E lá, em meio à carnificina, estava So-hee.
“Reverendo, o senhor voltou.”
Ela ajustou suas vestes sacerdotais esfarrapadas e deu um passo à frente, esmagando um cadáver sob os pés enquanto sorria alegremente.
“Veja! Assim como eu prometi, eu ‘organizei’ os crentes para o senhor!”
Essa era minha camarada.
“So-hee...”
“Houve alguns rumores desagradáveis de Seul, mas eu nunca duvidei. Eu sabia que o senhor voltaria. Afinal, o senhor prometeu, não prometeu?”
“O que... Que diabos é isso?” Eu murmurei, minha voz tremendo.
O sorriso de So-hee desapareceu ligeiramente. Ela olhou para mim com genuína preocupação em seus olhos.
“Minha habilidade, ela não apenas cria água potável. Eu posso gerar livremente tanto água pura quanto veneno.”
“Não é isso que eu estou perguntando! Como... Como você pôde fazer isso? Por que você—?”
“Reverendo”, sua voz me interrompeu, calma e firme. “A verdade é que eu odeio este mundo há muito tempo. Todas as noites, eu rezava para Deus, implorando para que Ele o destruísse. Eu tinha certeza de que Deus respondeu às minhas orações quando o mundo começou a acabar.
“Foi então que eu percebi... O Deus do nosso mundo não é uma divindade amorosa. Ele é um deus malévolo.”

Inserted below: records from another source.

(** [clampHue] yields a hue above 0 and at most 360, whatever it is
    given. *)
Lemma clampHue_below h : below (clampHue h) 360 /\ positive (clampHue h).
Proof.
  unfold clampHue. pose proof positive_360 as P360.
  destruct (Js.isFinite h) eqn:Hf.
  - destruct (rem_360 h Hf) as (a & Ga & Hlt & [-> | ->]).
    + destruct (0 <? a)%float eqn:Hp.
      * split; [|now apply val_pos].
        split; [assumption|split; [exact good_360|lra]].
      * (* a zero: the sum is 360 *)
        assert (Hz : val a = 0).
        { pose proof (good_val a Ga).
          destruct (Rle_lt_or_eq_dec 0 (val a) H) as [Hc|]; [|lra].
          apply (ltb_val 0 a good_zero Ga) in Hc. congruence. }
        pose proof (add_rounds a 360 Ga good_360) as R.
        rewrite Hz, Rplus_0_l in R.
        destruct (exact_step _ _ R (good_fmt 360 good_360)
                    (good_below 360 good_360)) as [G E].
        unfold positive. rewrite E. split; [|exact P360].
        split; [assumption|split; [exact good_360|lra]].
    + rewrite (ltb_zero_opp a Ga).
      pose proof (SFadd_opp_rounds prec emax prec_pos prec_emax
                    (Prim2SF a) (Prim2SF 360) Ga good_360 (Rlt_le _ _ Hlt)) as R.
      rewrite <- opp_spec, <- add_spec in R.
      fold (val 360) (val a) in R.
      pose proof (good_val a Ga).
      destruct (rounds_valid prec emax prec_pos _ _ (Prim2SF 360) R good_360
                  ltac:(fold (val 360); lra)) as [Hfin Hv].
      assert (G : good (- a + 360)).
      { apply good_intro. now apply (rounds_finite prec emax (val 360 - val a)). }
      split; [split; [assumption|split; [exact good_360|assumption]]|].
      (* the difference is at least the least positive number *)
      destruct (good_grid a Ga) as [ka Ea].
      destruct (good_grid 360 good_360) as [kb Eb].
      pose proof (p2_pos (SpecFloat.emin prec emax)) as Hu.
      assert (Hk : (ka + 1 <= kb)%Z).
      { assert (IZR ka < IZR kb) by (rewrite Ea, Eb in Hlt; nra).
        apply lt_IZR in H0. lia. }
      apply IZR_le in Hk. rewrite plus_IZR in Hk.
      pose proof (rounds_above prec emax prec_pos _ _ _ R ulp_valid) as Hlow.
      cbn [SF2R] in Hlow. unfold F2R in Hlow. rewrite Rmult_1_l in Hlow.
      specialize (Hlow ltac:(rewrite Ea, Eb; nra) Hfin).
      unfold positive. fold (val (- a + 360)) in Hlow. lra.
  - split; [apply below_refl; exact good_360|exact P360].
Qed.


(** *** Subtraction and clamping *)

Lemma sub_rounds a b :
  good a -> good b -> val b <= val a ->
  rounds prec emax (val a - val b) (Prim2SF (a - b)).
Proof.
  intros Ha Hb H. rewrite sub_spec.
  now apply (SFsub_rounds prec emax prec_pos prec_emax).
Qed.

(** Taking a smaller number away leaves a valid number that is no
    greater. *)
Lemma sub_below a b : below b a -> below (a - b)%float a.
Proof.
  intros (Hb & Ha & H).
  pose proof (sub_rounds a b Ha Hb H) as R.
  pose proof (good_val b Hb).
  destruct (rounds_valid prec emax prec_pos _ _ (Prim2SF a) R Ha
              ltac:(fold (val a); lra)) as [Hfin Hv].
  split; [|split; [assumption|exact Hv]].
  apply good_intro. now apply (rounds_finite prec emax (val a - val b)).
Qed.

(** A number strictly above a valid one and not above another valid one
    is valid. *)
Lemma between_good lo hi x :
  good lo -> good hi ->
  (lo <? x)%float = true -> (hi <? x)%float = false ->
  below lo x /\ below x hi.
Proof.
  intros Hlo Hhi H1 H2.
  assert (Hx : good x).
  { apply good_intro. rewrite ltb_compare in H1, H2.
    apply good_nonneg in Hlo, Hhi.
    destruct (Prim2SF x) as [s|s| |s m e]; cbn [MagSpec.nonneg]; try exact I.
    - destruct (Prim2SF hi) as [s'| | |s' m' e']; cbn [MagSpec.nonneg] in Hhi;
        try contradiction; destruct s; cbn in H2; try discriminate;
        destruct (Prim2SF lo) as [s''| | |s'' m'' e'']; cbn [MagSpec.nonneg] in Hlo;
        try contradiction; cbn in H1; discriminate.
    - destruct (Prim2SF lo); cbn in H1; discriminate.
    - destruct (Prim2SF lo) as [s''| | |s'' m'' e'']; cbn [MagSpec.nonneg] in Hlo;
        try contradiction; destruct s; try reflexivity; cbn in H1;
        try discriminate.
      subst s''. discriminate. }
  split.
  - now apply ltb_below.
  - now apply not_ltb_below.
Qed.

(** [clamp] between two valid bounds: the result lies between them
    whatever the number is. *)
Lemma clamp_below x lo hi :
  below lo hi -> below lo (clamp x lo hi) /\ below (clamp x lo hi) hi.
Proof.
  intros B. pose proof B as (Hlo & Hhi & Hle). unfold clamp.
  destruct (hi <? x)%float eqn:H2.
  - split; [assumption|now apply below_refl].
  - destruct (lo <? x)%float eqn:H1.
    + now apply between_good.
    + split; [now apply below_refl|assumption].
Qed.

(** *** Integers and [Math.round] *)

Lemma fmt_int q : (0 <= q < 2 ^ 53)%Z -> fmt prec emax (IZR q).
Proof.
  intros H. exists q, 0%Z. unfold F2R. rewrite p2_0, Rmult_1_r.
  split; [reflexivity|]. split; [exact H|discriminate].
Qed.

Lemma int_below_max q : (0 <= q < 2 ^ 53)%Z -> IZR q < p2 emax.
Proof.
  intros H. apply Rlt_trans with (IZR (2 ^ 53)); [apply IZR_lt; lia|].
  rewrite (p2_Z emax) by discriminate. apply IZR_lt. reflexivity.
Qed.

(** An integer below [2^53] is a number. *)
Lemma of_Z_val q :
  (0 <= q < 2 ^ 53)%Z -> good (Js.of_Z q) /\ val (Js.of_Z q) = IZR q.
Proof.
  intros H.
  assert (Hs : Prim2SF (Js.of_Z q) = binary_normalize prec emax q 0 false).
  { unfold Js.of_Z. rewrite of_uint63_spec, Uint63.of_Z_spec.
    rewrite Z.mod_small; [reflexivity|].
    split; [lia|]. apply Z.lt_trans with (2 ^ 53)%Z; [lia|reflexivity]. }
  destruct q as [|p|p]; try lia.
  - unfold good, val. rewrite Hs. cbn. split; [exact I|reflexivity].
  - pose proof (binary_round_rounds prec emax prec_pos prec_emax p 0) as R.
    cbn [binary_normalize] in Hs. rewrite <- Hs in R.
    unfold F2R in R. rewrite p2_0, Rmult_1_r in R.
    exact (exact_step _ _ R (fmt_int _ H) (int_below_max _ H)).
Qed.

Lemma good_not_nan x : good x -> is_nan x = false.
Proof.
  unfold good, is_nan. rewrite eqb_spec. unfold SFeqb.
  intros H. pose proof (SFcompare_valid prec emax prec_pos _ _ H H) as Hc.
  destruct (SFcompare (Prim2SF x) (Prim2SF x)) as [[| |]|]; try reflexivity;
    try contradiction; exfalso; lra.
Qed.

Lemma good_not_negative x : good x -> (x <? 0)%float = false.
Proof.
  intros H. destruct (x <? 0)%float eqn:E; [|reflexivity].
  apply (ltb_val x 0 H good_zero) in E. rewrite val_zero in E.
  pose proof (good_val x H). lra.
Qed.

Lemma positive_half : positive 0.5.
Proof. pos_const. Qed.

(** [Math.round] of a valid number at most [N]: an integer between 0
    and [N]. *)
Lemma round_spec x N :
  good x -> val x <= IZR N -> (N < 2 ^ 52)%Z ->
  exists q, (0 <= q <= N)%Z /\ good (Js.round x) /\ val (Js.round x) = IZR q.
Proof.
  intros Hx Hle HN. unfold Js.round.
  rewrite (good_not_nan x Hx), (good_not_negative x Hx). cbn [andb].
  pose proof (good_val x Hx) as H0.
  assert (Hb : val x < IZR (2 ^ 53)).
  { apply Rle_lt_trans with (IZR N); [assumption|]. apply IZR_lt. lia. }
  destruct (floor_spec x Hx Hb) as (q & Gf & Vf & Hq1 & Hq2).
  assert (Hq0 : (0 <= q)%Z).
  { assert (IZR (-1) < IZR q) by lra. apply lt_IZR in H. lia. }
  assert (HqN : (q <= N)%Z) by (apply le_IZR; lra).
  set (f := Js.floor x) in *.
  assert (Bf : below f x) by (split; [assumption|split; [assumption|lra]]).
  pose proof (sub_below x f Bf) as (Gd & _ & _).
  pose proof (sub_rounds x f Hx Gf ltac:(lra)) as Rd.
  destruct (0.5 <=? x - f)%float eqn:E.
  - assert (Hlt : (q < N)%Z).
    { destruct (Z.eq_dec q N) as [->|]; [exfalso|lia].
      assert (Ez : val x - val f = 0) by lra.
      rewrite Ez in Rd.
      destruct (exact_step _ _ Rd fmt_zero (p2_pos emax)) as [_ Ev].
      assert (G5 : good 0.5) by good_const.
      apply (leb_val 0.5 _ G5 Gd) in E.
      pose proof positive_half as P. unfold positive in P. lra. }
    exists (q + 1)%Z. split; [lia|].
    pose proof (add_rounds f 1 Gf good_one) as R.
    rewrite Vf, val_one, <- plus_IZR in R.
    apply (exact_step _ _ R); [apply fmt_int; lia|apply int_below_max; lia].
  - exists q. split; [lia|]. split; assumption.
Qed.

Ela juntou as mãos, como em reverência.
“Então todas aquelas pessoas que falam de amor e misericórdia, elas estão erradas. Deus não quer a felicidade humana. Ele deseja o oposto exato.”
Seus olhos ardiam com convicção.
“Reverendo, o senhor viu, não viu? Quanto mais cantamos maldições de infelicidade, mais forte nossa Aura se torna. Essa não é uma prova inegável?”
“......”
“Quando eu era criança, meu pai costumava me punir com água. Ele mergulhava minha cabeça em um balde, dizendo que era para disciplina. Eu pensei que, se eu bebesse toda a água, talvez eu sofresse menos. Então eu continuei bebendo e bebendo...”
“......”
“É por isso que minha habilidade é tanto ‘água para beber’ quanto ‘água para matar’. Reverendo, o senhor não vê?”
So-hee abriu os braços, sua voz se elevando com fervor.
“O poder que um Desperto ganha está ligado às suas feridas mais profundas, não às suas maiores alegrias. Não é a felicidade, mas os infortúnios mais dolorosos que fazem de um Desperto quem ele é!”